Now to Form 8283, the back-up for non-cash contributions. The date and manner of acquisition (by purchase) of the donated property was disclosed, but the space for the donor’s cost was left blank. Gee, why would you omit that? Perhaps because of the tenfold difference between cost and claimed fair market value (just a guess on the part of your Editor; the case is silent). And, what happens if you omit this kind of information? Well, as it turns out, the Courts have looked at the regulations covering substantiation of charitable contributions and determined that the requirements are directory and not mandatory. See Reg. 1.170A-13(c)(1)(i). OK, so the taxpayer is off the hook if he has substantially complied (a “little” omission isn’t fatal)?

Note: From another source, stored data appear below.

(* ===== verification/Concurrent.v ===== *)
(** * Concurrent: several goroutines send transactions (noncecache.go, eth_committer.go)

    The relayer runs its batch and its validator set task at the same time, and both send
    through the same committer.  [SendTx] is written here over the operations of the shared
    nonce cache and the mutex of [Serialize], and a pool of such calls runs in every
    interleaving of their steps.  Alone, a call is [SendTx]; [ConcurrentFacts.v] shows that
    a pool of them is no more than calls made one after the other.

    The read-write mutexes of the single cache operations are only taken between the lock
    and the unlock of the account's guard and are left out. *)
From S2P Require Import Prelude GoStrings Effects GoFloat Types External Committer.

(** ** The shared cache *)
Inductive cache_cmd : Type :=
  | GuardLock (account : Address)
  | GuardUnlock (account : Address)
  | CacheGet (account : Address)
  | CacheIncr (account : Address)
  | CacheSync (account : Address) (res : Z * error).

Definition cache_reply (c : cache_cmd) : Type :=
  match c with
  | GuardLock _ | GuardUnlock _ | CacheSync _ _ => unit
  | CacheGet _ => Z * bool
  | CacheIncr _ => Z
  end.

Definition CacheI : Iface := MkIface cache_cmd cache_reply.
Definition CommitI : Iface := SumI EvmI CacheI.
Definition ask (c : evm_cmd) : prog CommitI (evm_reply c) := @call CommitI (inl c).
Definition shared (c : cache_cmd) : prog CommitI (cache_reply c) := @call CommitI (inr c).

(** [defer]: the call is made when the program returns and when it panics. *)
Fixpoint prog_finally {I A} (c : cmd I) (p : prog I A) : prog I A :=
  match p with
  | Ret a => Call c (fun _ => Ret a)
  | Panic v => Call c (fun _ => Panic v)
  | Call c' k => Call c' (fun r => prog_finally c (k r))
  end.

(** [Serialize] *)
Definition Serialize {A} (account : Address) (fn : prog CommitI A) : prog CommitI A :=
  _ ← shared (GuardLock account); prog_finally (I := CommitI) (inr (GuardUnlock account)) fn.

(** [SendTx] over the shared cache: the body of the loop, the loop, and the method. *)
Definition sendTurnC (from recipient : Address) (txData : bytes) (gasLimit gasPrice nonce : Z)
    (resyncUsed : bool) : prog CommitI turn :=
  let tx := MkTransaction (big_Uint64 nonce) recipient gasLimit gasPrice txData in
  '(txHash, err) ← ask (Signer from tx);
  match err with
  | Some _ => mret (Return 0 (Wrap err "failed to sign transaction"))
  | None =>
      '(txHashRet, err) ← ask (SendTransactionWithRet tx);
      match err with
      | None => _ ← shared (CacheIncr from); mret (Return txHashRet None)
      | Some e =>
          if has e "invalid sender" then
            _ ← shared (CacheIncr from);
            mret (Return txHash (Some (ErrNew "failed to sign transaction")))
          else if is_nonce_error e then
            if resyncUsed
            then mret (Return txHash (Wrap err "nonce mismatch"))
            else
              res ← ask (PendingNonceAt from);
              _ ← shared (CacheSync from res);
              '(nonce, _) ← shared (CacheGet from);
              mret (Again nonce true)
          else if has e "known transaction" then
            _ ← shared (CacheIncr from); mret (Again nonce resyncUsed)
          else if has e "VM Exception" then
            _ ← shared (CacheIncr from); mret (Return txHash err)
          else mret (Return txHash err)
      end
  end.

Fixpoint sendLoopC (fuel : nat) (from recipient : Address) (txData : bytes)
    (gasLimit gasPrice nonce : Z) (resyncUsed : bool) : prog CommitI (option (Hash * error)) :=
  match fuel with
  | O => mret None
  | S fuel' =>
      t ← sendTurnC from recipient txData gasLimit gasPrice nonce resyncUsed;
      match t with
      | Return txHash err => mret (Some (txHash, err))
      | Again nonce resyncUsed => sendLoopC fuel' from recipient txData gasLimit gasPrice nonce resyncUsed
      end
  end.

Definition SendTxC {SH : Shopspring} (fuel : nat) (e : ethCommitter) (recipient : Address) (txData : bytes)
  : prog CommitI (option (Hash * error)) :=
  '(suggestedGasPrice, err) ← ask SuggestGasPrice;
  match err with
  | Some err => mret (Some (0, Some (errSuggest err)))
  | None =>
      gasPrice ← deref (incrementPrice suggestedGasPrice (ethGasPriceAdjustment e));
      if ethMaxGasPrice e <? gasPrice then mret (Some (0, Some errMaxGasPrice))
      else
        '(gasLimit, err) ← ask (EstimateGas (MkCallMsg (fromAddress e) recipient gasPrice txData));
        match err with
        | Some _ => mret (Some (0, Wrap err "failed to estimate gas"))
        | None =>
            res ← Serialize (fromAddress e) (
              '(nonce, _) ← shared (CacheGet (fromAddress e));
              sendLoopC fuel (fromAddress e) recipient txData gasLimit gasPrice nonce false);
            match res with
            | None => mret None
            | Some (txHash, Some err) => mret (Some (0, Some err))
            | Some (txHash, None) => mret (Some (txHash, None))
            end
        end
  end.

(** ** Goroutines *)
Abbreviation ncache := (gmap Z Z) (only parsing).

(** One step of a goroutine, on the cache and the set of locked guards; what it calls the
    provider and the signer for is recorded. *)
Inductive thread_step {A} : prog CommitI A -> ncache * gset Z -> list (event EvmI) ->
    prog CommitI A -> ncache * gset Z -> Prop :=
  | ts_ask c k r s : thread_step (Call (I := CommitI) (inl c) k) s [Ev c r] (k r) s
  | ts_lock a k n g : a ∉ g ->
      thread_step (Call (I := CommitI) (inr (GuardLock a)) k) (n, g) [] (k tt) (n, {[ a ]} ∪ g)
  | ts_unlock a k n g :
      thread_step (Call (I := CommitI) (inr (GuardUnlock a)) k) (n, g) [] (k tt) (n, g ∖ {[ a ]})
  | ts_get a k n g :
      thread_step (Call (I := CommitI) (inr (CacheGet a)) k) (n, g) []
        (k (NonceCache.Get n a).1) ((NonceCache.Get n a).2, g)
  | ts_incr a k n g :
      thread_step (Call (I := CommitI) (inr (CacheIncr a)) k) (n, g) []
        (k (NonceCache.Incr n a).1) ((NonceCache.Incr n a).2, g)
  | ts_sync a res k n g :
      thread_step (Call (I := CommitI) (inr (CacheSync a res)) k) (n, g) [] (k tt)
        (NonceCache.Sync n a res, g).

(** Goroutines with their traces, and what they share. *)
Definition pool (A : Type) : Type := list (prog CommitI A * list (event EvmI)) * (ncache * gset Z).

Inductive pool_step {A} : pool A -> pool A -> Prop :=
  | pool_step_intro (ts : list (prog CommitI A * list (event EvmI))) s i p t ev p' s' :
      ts !! i = Some (p, t) -> thread_step p s ev p' s' ->
      pool_step (ts, s) (<[i := (p', t ++ ev)]> ts, s').

(** Goroutines that start with the cache [n]. *)
Definition start_pool {A} (ps : list (prog CommitI A)) (n : ncache) : pool A :=
  (map (fun p => (p, [])) ps, (n, ∅)).

Definition ended {A} (p : prog CommitI A) : bool := if p is Call _ _ then false else true.

(** ** The same program alone *)
Definition alone_handler (c : cmd CommitI) (n : ncache) : prog EvmI (reply CommitI c * ncache) :=
  match c return prog EvmI (reply CommitI c * ncache) with
  | inl c => Call (I := EvmI) c (fun r => Ret (r, n))
  | inr c =>
      match c return prog EvmI (cache_reply c * ncache) with
      | GuardLock _ | GuardUnlock _ => Ret (tt, n)
      | CacheGet a => Ret (NonceCache.Get n a)
      | CacheIncr a => Ret (NonceCache.Incr n a)
      | CacheSync a res => Ret (tt, NonceCache.Sync n a res)
      end
  end.

Definition alone {A} (p : prog CommitI A) (n : ncache) : prog EvmI (A * ncache) :=
  interp_st alone_handler p n.

Lemma wp_alone_bind {A B} (p : prog CommitI A) (f : A -> prog CommitI B) n Q :
  wp (alone p n) (fun tr o => match o with
                              | Done (a, n') => wp (alone (f a) n') (fun tr' o' => Q (tr ++ tr') o')
                              | Crashed v => Q tr (Crashed v)
                              end) ->
  wp (alone (p ≫= f) n) Q.
Proof.
  unfold alone. change (p ≫= f) with (prog_bind f p). revert n Q.
  induction p as [a|v|c k IH]; intros n Q; cbn [interp_st prog_bind]; [done..|].
  intros H. apply (wp_bind (alone_handler c n) (fun rs => interp_st alone_handler (prog_bind f (k rs.1)) rs.2)).
  apply (wp_bind (alone_handler c n) (fun rs => interp_st alone_handler (k rs.1) rs.2)) in H.
  eapply wp_mono; [exact H|]. intros tr [[r n']|v] H'; [|done]. apply IH. eapply wp_mono; [exact H'|].
  intros tr' [[a n'']|v]; cbn; [|done]. intros H''. eapply wp_mono; [exact H''|].
  intros tr'' o. by rewrite app_assoc.
Qed.

Lemma wp_alone_finally {A} a (p : prog CommitI A) n Q :
  wp (alone p n) Q -> wp (alone (prog_finally (I := CommitI) (inr (GuardUnlock a)) p) n) Q.
Proof.
  unfold alone. revert n Q. induction p as [x|v|c k IH]; intros n Q; cbn [interp_st prog_finally]; [done..|].
  intros H. apply (wp_bind (alone_handler c n) (fun rs => interp_st alone_handler (k rs.1) rs.2)) in H.
  apply (wp_bind (alone_handler c n)
           (fun rs => interp_st alone_handler (prog_finally (I := CommitI) (inr (GuardUnlock a)) (k rs.1)) rs.2)).
  eapply wp_mono; [exact H|]. intros tr [[r n']|v] H'; [|done]. by apply IH.
Qed.

(** Alone, [SendTxC] is [SendTx]. *)
Section alone.
Context {SH : Shopspring}.

Lemma wp_alone_sendTurn from to data gl gp nonce ru n Q :
  wp (sendTurn from to data gl gp nonce ru n) Q -> wp (alone (sendTurnC from to data gl gp nonce ru) n) Q.
Proof.
  intros H [h [er|]]; specialize (H (h, Some er)) || specialize (H (h, None)); cbn in H |- *; [done|].
  intros [h' [er|]]; specialize (H (h', Some er)) || specialize (H (h', None)); cbn in H |- *;
    [|by destruct (NonceCache.Incr n from)].
  repeat case_match; cbn in *; try done;
    repeat match goal with H : NonceCache.Incr _ _ = _ |- _ => rewrite H in *; clear H end; cbn in *; try done.
  intros r. specialize (H r). cbn in *.
  by destruct (NonceCache.Get (NonceCache.Sync n from r) from) as [[x b] n'].
Qed.

Lemma wp_alone_sendLoop fuel from to data gl gp nonce ru n Q :
  wp (sendLoop fuel from to data gl gp nonce ru n) Q ->
  wp (alone (sendLoopC fuel from to data gl gp nonce ru) n) Q.
Proof.
  revert nonce ru n Q. induction fuel as [|fuel IH]; intros nonce ru n Q; cbn [sendLoop sendLoopC]; [done|].
  intros H. apply wp_alone_bind, wp_alone_sendTurn. apply wp_bind in H. eapply wp_mono; [exact H|].
  intros tr [[[h er|x b] n']|v]; cbn; [done| |done]. apply IH.
Qed.

(** The result and the cache as [SendTx] returns them. *)
Definition with_committer_state (e : ethCommitter) (o : outcome (option (Hash * error) * ncache))
  : outcome (option (Hash * error) * ethCommitter) :=
  match o with Done (r, n) => Done (r, with_cache e n) | Crashed v => Crashed v end.

Lemma wp_alone_SendTx fuel e to data n Q :
  wp (SendTx fuel (with_cache e n) to data) Q ->
  wp (alone (SendTxC fuel e to data) n) (fun tr o => Q tr (with_committer_state e o)).
Proof.
  intros H [price [er|]]; specialize (H (price, Some er)) || specialize (H (price, None)); cbn in H |- *; [done|].
  destruct (incrementPrice price (ethGasPriceAdjustment e)) as [gp|]; cbn in H |- *; [|done].
  destruct (ethMaxGasPrice e <? gp); cbn in H |- *; [done|].
  intros [gl [er|]]; specialize (H (gl, Some er)) || specialize (H (gl, None)); cbn in H |- *; [done|].
  apply wp_alone_bind, wp_alone_finally.
  change (wp (alone ('(nonce, _) ← shared (CacheGet (fromAddress e));
    sendLoopC fuel (fromAddress e) to data gl gp nonce false) n) ?Q) with
    (wp (alone (let '(nonce, _) := (NonceCache.Get n (fromAddress e)).1 in
      sendLoopC fuel (fromAddress e) to data gl gp nonce false) (NonceCache.Get n (fromAddress e)).2) Q).
  destruct (NonceCache.Get n (fromAddress e)) as [[nonce b] n1]. cbn in H |- *.
  apply wp_bind in H. apply wp_alone_sendLoop. eapply wp_mono; [exact H|].
  by intros tr [[[[h [er|]]|] n2]|v].
Qed.

Lemma alone_SendTx fuel e to data n tr o :
  runs (alone (SendTxC fuel e to data) n) tr o ->
  runs (SendTx fuel (with_cache e n) to data) tr (with_committer_state e o).
Proof.
  intros Hr. assert (wp (SendTx fuel (with_cache e n) to data) (runs (SendTx fuel (with_cache e n) to data)))
    as Hw by (apply wp_runs; done).
  exact (proj1 (wp_runs _ _) (wp_alone_SendTx fuel e to data n _ Hw) tr o Hr).
Qed.
End alone.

Well, as it happens, one of the substantiation requirements in the regulations is that the cost basis must be disclosed. Reg. 1.170A-13(c)(4)(ii)(E). So, there it is and the Court opined that “…disclosure of its cost or other basis in the contributed property would have alerted R (the IRS) to a potential overvaluation of that property, omission of that information prevented the Form 8283 from achieving its intended purpose [emphasis added], the omission thus cannot be excused on the grounds of substantial compliance.”
As a result, the entire charitable deduction amount was denied (we all know that this is a simple pass or fail test). But, that was not all…read on.
The Court determined that the fair market value of the transferred interest was $3,463,886. That triggered the substantial valuation misstatement (if the claimed value is greater than 150% of the actual value) of Sec. 6662(e)(1)(A) and the 40% of assessed tax penalty of Sec. 6662(h)(2). And, of course, this dumped the taxpayer into the definition of negligence and intentional disregard – see Sec. 6662(c).
The case covers 41 pages of mostly technical reading about how appraisals are determined and how different appraisers arrive at differing results. The take on this case is quite simple. If you intent to selectively omit information from an income tax return, be certain that you know what you are doing. This “little” omission opened the floodgates for significant tax penalties and, essentially, knocked the taxpayer out of the box regarding an appeal of the IRS determination, since the tax return filing was not substantially complete. The only reason that the Court computed the fair market value of the gift was to see how many penalty provisions would apply and to calculate the amount(s) of the penalties. The taxpayer’s deduction was NOT reduced to the Court’s determination of fair market value; the taxpayer’s deduction was reduced to zero.